I have an Englander 28-3500 which is tied into my ductwork and heats my 1000 SF ranch.  The Englander is in the basement right next to the oil furnace which was the most convenient place because there was a basement window right behind it.  I bricked up the window with a thimble in the middle and was able to run my flue right out the side of the house.  It's a great setup with one drawback-on the colder nights (sub 20 degree temperatures) I really have to pull out the big guns (high BTU hardwoods) and load up the furnace to keep the house warm through the night because its an older house and I've not yet begun to do much insulating/air sealing.  It did a great job the night before last when it dipped to 12 Â°F, but that comes at a price.  Our bedroom is directly above the furnace room and the radiant heat coming off of it rises through the floor and cooks the bedroom.  I close off the register in the room at the beginning of the season because we don't need the heated air since there is so much radiant heat coming through the floor.  I went way overkill on the install too-double wall stove pipe in the house, a 4' x 4' Durock heatshield mounted on the ceiling above the furnace with a 3" air gap between the shield and the ceiling joists, etc...  There is also an outside air vent incorporated into the old window opening via a louver that I installed to make sure that the furnace always got enough air.
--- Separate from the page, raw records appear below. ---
(** * Job Analysis Interview App: a shallow embedding of [app.py]

    The development follows the source file top to bottom: Python
    strings and the string built-ins the program calls, the coverage
    tracker ([update_coverage]), the response post-processing inside
    [call_llm], the synthesis step ([generate_synthesis]) and the
    Streamlit script [main] as a function from a session state and one
    widget event to the next session state. *)

From Stdlib Require Import ZArith NArith Lia List Bool Ascii String DecimalString.
From stdpp Require Import base option list.

Set Warnings "-register-all".
Local Open Scope nat_scope.

(** ** Python strings

    A Python [str] is a sequence of Unicode code points; indexing,
    slicing and [len] count code points. *)

Module Py.

Abbreviation str := (list N).

(** Literals of the source are written as Rocq strings when they are
    ASCII and contain no double quote. *)
Definition lit (s : string) : str := map N_of_ascii (list_ascii_of_string s).
Arguments lit s%_string.

Definition truthy (s : str) : bool :=
  match s with [] => false | _ => true end.

(** [starts_with sub text]: [text.startswith(sub)]. *)
Fixpoint starts_with (sub text : str) : bool :=
  match sub, text with
  | [], _ => true
  | _ :: _, [] => false
  | a :: sub', b :: text' => N.eqb a b && starts_with sub' text'
  end.

(** [index_of sub text]: the least index at which [sub] occurs. *)
Fixpoint index_of (sub text : str) : option nat :=
  if starts_with sub text then Some 0%nat
  else match text with
       | [] => None
       | _ :: text' => S <$> index_of sub text'
       end.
On Tuesday night (12 degrees) at 4:00 a.m. the rest of the house was a comfortable 72 but the room was 76-needless to say the wife was not happy  :red:   We even had a window cracked in the room.  I suppose we could try them wide open, but that also doesn't help with retaining humidity on cold dry nights.  We have a humidifier that runs all night in our room or else we wake up with our eyelids stuck closed :lol:  I wonder if the better solution is to insulate the ceiling in the furnace room in an effort to keep the heat out of the bedroom?


----------



## woodsmaster (Jan 5, 2012)

Seems like that would be a good fix to me.


----------



## bluedogz (Jan 5, 2012)

+1 on a few rolls of fiberglass batt... won't be too expensive whether it works or not.


----------



## SolarAndWood (Jan 5, 2012)

Do you need the heat in the furnace room?  Once you insulate the floor, is there any way to get the heat where it would be useful?


----------



## Badfish740 (Jan 5, 2012)

SolarAndWood said:
			
		

> Do you need the heat in the furnace room?  Once you insulate the floor, is there any way to get the heat where it would be useful?
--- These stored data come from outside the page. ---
(** * ABCD assessment orchestration: a shallow embedding of [analyse.py]

    The development models the run wrapper [analyse], the orchestrator
    [execute_abcd_assessment_for_videos] and the HTTP endpoint of [main.py]
    as programs in a state-and-exception monad.  The external collaborators
    (configuration builder, provider registry, annotation generator, trimmer,
    evaluation service, reporting and cleanup helpers) are fields of an
    environment record: each one is an arbitrary function of its arguments
    and of a hidden world, which may return, raise, print and change the
    world.  Every collaborator invocation is appended to a call log, which is
    what the statements about "which step ran for which video" talk about. *)

From stdpp Require Import gmap strings list.
From Stdlib Require Import Ascii.
From Stdlib Require String.

(** ** Python strings *)

(** The line terminator appended by [print]. *)
Definition nl : string := String (ascii_of_nat 10) EmptyString.

(** [s.startswith(p)] *)
Fixpoint startswith (s p : string) {struct p} : bool :=
  match p with
  | EmptyString => true
  | String c p' =>
      match s with
      | EmptyString => false
      | String d s' => if Ascii.eqb c d then startswith s' p' else false
      end
  end.

(** [sub in s] on strings: [sub] occurs somewhere in [s]. *)
Fixpoint str_in (sub s : string) : bool :=
  startswith s sub ||
  match s with
  | EmptyString => false
  | String _ s' => str_in sub s'
  end.

(** The propositional reading of an occurrence. *)
Definition Substring (sub s : string) : Prop :=
  exists a b, s = a +:+ sub +:+ b.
When I say "furnace room" I really mean a corner of the basement that is walled on three sides.  Two of the walls are the outside foundation walls and the third wall is a partition between the finished and non-finished part of the basement.  The non finished side gets a decent amount of heat from the furnace, but I suppose it might be a good to put one of those in wall fans in the partition wall to help circulate heat over to that side.  We do need the heat on the unfinished side too though as all of the plumbing is down there, the washing machine, etc...so it is good that we get so much radiant heat off of the furnace.  The unfinished side is a pretty much constant 75 degrees with the furnace running at full tilt while the finished side is usually about 70-72.


----------



## maple1 (Jan 5, 2012)

Lots of fan talk lately - might apply here too.

The insulation might be a solution - might be easier though just to get a fan or two to try for now. Could either set one on the floor outside your furnace room, blowing cooler air towards the furnace, or set one on the floor outside your bedroom, blowing cooler air towards the bedroom. Or both?


----------



## Gasifier (Jan 5, 2012)

I like the idea of insulating in between the floor joist, then covering, as best you can with sheetrock. 5/8" would be best to give you some fire rating at least. I know it would probably be a pain in the a@@ to sheetrock, but you would be surprised how much heat it would deflect. Then go with the fan as well to push the heat around he basement and let it come up the stairs. We keep the upstairs thermometer at 67, where the bedrooms are. I sleep so much better when it is cooler and I am under a sheet and blanket. Sooooo much better. Good luck with it, and let us know which way you decide to go and how it works for ya. Have a good one.


----------